* [THE INPUT]
Lemma end_ids n order s : ids_inv s -> wp any_error (session_end n order) (fun _ s' => ids_inv s') s.
Proof.
  intros [Hv Hs Hself Hh]. unfold session_end. wp_step. apply wp_runs. intros [] s1. unfold on_context.
  destruct (s_ctxs s !! n) as [c|] eqn:Hc; [|done].
  destruct (context_delete _ _) as [[[] w]|] eqn:E; [|done]. intros [= <-].
  apply context_delete_spec in E as (Hlv & Hls & Hr & Ho); [|done|done]. cbn [w_dev w_ctx] in *.
  apply wp_modify. constructor; cbn [s_dev s_ctxs]; [done|done| |]; intros m c';
    rewrite delete_insert_eq; intros [Hne Hm]%lookup_delete_Some; [by apply Hself|].
  intros Hi. destruct (Hh m c' Hm Hi) as [?|(Hid & Hf & Hsl)]; [by left|right].
  assert (Hcase : c_initialized c = false \/ c_id c' <> c_id c).
  { destruct (c_initialized c) eqn:Hci; [right|by left]. intros E.
    destruct (Hh n c Hc Hci) as [E'|(_ & _ & Hsl')]; [specialize (Hr eq_refl); pose proof npos_large; lia|].
    congruence. }
  destruct (Ho _ Hcase) as [Ev Es]. cbn. by rewrite Ev, Es.
Qed.

Lemma fresh_ids s : fresh_system s -> ids_inv s.
Proof. intros [Hv Hs Hc]. constructor; rewrite ?Hv, ?Hs, ?Hc; done. Qed.

Lemma reachable_ids s0 s : fresh_system s0 -> rtc sys_step s0 s -> ids_inv s.
Proof.
  intros H0 Hr. apply fresh_ids in H0. induction Hr as [|? ? ? Hst _ IH]; [done|]. apply IH. clear IH.
  destruct Hst as [s n th s' E|s n cmd r s' E|s n order s' E].
  - by eapply start_ids.
  - exact (wp_ok _ _ _ _ _ _ (serve_ids n cmd s H0) E).
  - exact (wp_ok _ _ _ _ _ _ (end_ids n order s H0) E).
Qed.


(** A context without an identifier cannot be destroyed. *)
Lemma release_virt_npos ctx w :
  vlen (d_virts (w_dev w)) = A3_VM_NUM -> release_virt npos ctx w = Err OutOfBounds.
Proof.
  intros Hv. unfold release_virt, get_dev_f, bind, gets, vwrite, of_option, vec_set, id. by rewrite Hv.
Qed.

Lemma session_end_npos n c order s :
  s_ctxs s !! n = Some c -> c_initialized c = true -> c_id c = npos ->
  vlen (d_virts (s_dev s)) = A3_VM_NUM -> session_end n order s = Err OutOfBounds.
Proof.
  intros Hc Hi Hid Hv. unfold session_end, on_context. unfold bind at 1. rewrite Hc.
  unfold context_delete, get_ctx_f. unfold bind at 1, gets, id. cbn [w_ctx]. rewrite Hi, Hid.
  cbn [when]. unfold bind at 1. by rewrite release_virt_npos.
Qed.

End Ids.

(** Two machines connect to the simulated device. *)
Definition sim_system : @system sim_platform :=
  @System sim_platform (SimGpu ∅ 0 ∅) sim_device ∅ [].
Definition sim_init (dom : Z) : command := Command TYPE_INIT dom 0 0 0.
Definition sim_two : list event :=
  [Connect 1 false; Message 1 (sim_init 5); Connect 2 false; Message 2 (sim_init 6)].

Definition sim_ready (s : @system sim_platform) : bool :=
  match s_ctxs s !! 1, s_ctxs s !! 2 with
  | Some c, Some c' => c_initialized c && c_initialized c' && negb (c_id c =? npos) && negb (c_id c' =? npos)
  | _, _ => false
  end.

Lemma sim_system_fresh : fresh_system sim_system.
Proof. by constructor. Qed.

Lemma sim_two_ready :
  exists s c c', rtc sys_step sim_system s /\ s_ctxs s !! 1 = Some c /\ s_ctxs s !! 2 = Some c'
    /\ c_initialized c = true /\ c_initialized c' = true /\ c_id c <> npos /\ c_id c' <> npos.
Proof.
  assert (H : match run_events sim_two sim_system with Ok (_, s) => sim_ready s | Err _ => false end = true)
    by (vm_compute; reflexivity).
  destruct (run_events sim_two sim_system) as [[[] s]|] eqn:E; [|discriminate H].
  apply run_events_steps in E. unfold sim_ready in H.
  destruct (s_ctxs s !! 1) as [c|] eqn:Hc; [|discriminate H].
  destruct (s_ctxs s !! 2) as [c'|] eqn:Hc'; [|discriminate H].
  exists s, c, c'. apply andb_prop in H as [[[H1 H2]%andb_prop H3]%andb_prop H4].
  apply negb_true_iff, Z.eqb_neq in H3, H4. done.
Defined.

* [TO DO] Please copy, word for word, every line from the first line of the records through the line containing "rewrite delete_insert_eq; intros", with both of those lines included and nothing else.

* [SOLUTION FOR THIS TASK]
Lemma end_ids n order s : ids_inv s -> wp any_error (session_end n order) (fun _ s' => ids_inv s') s.
Proof.
  intros [Hv Hs Hself Hh]. unfold session_end. wp_step. apply wp_runs. intros [] s1. unfold on_context.
  destruct (s_ctxs s !! n) as [c|] eqn:Hc; [|done].
  destruct (context_delete _ _) as [[[] w]|] eqn:E; [|done]. intros [= <-].
  apply context_delete_spec in E as (Hlv & Hls & Hr & Ho); [|done|done]. cbn [w_dev w_ctx] in *.
  apply wp_modify. constructor; cbn [s_dev s_ctxs]; [done|done| |]; intros m c';
    rewrite delete_insert_eq; intros [Hne Hm]%lookup_delete_Some; [by apply Hself|].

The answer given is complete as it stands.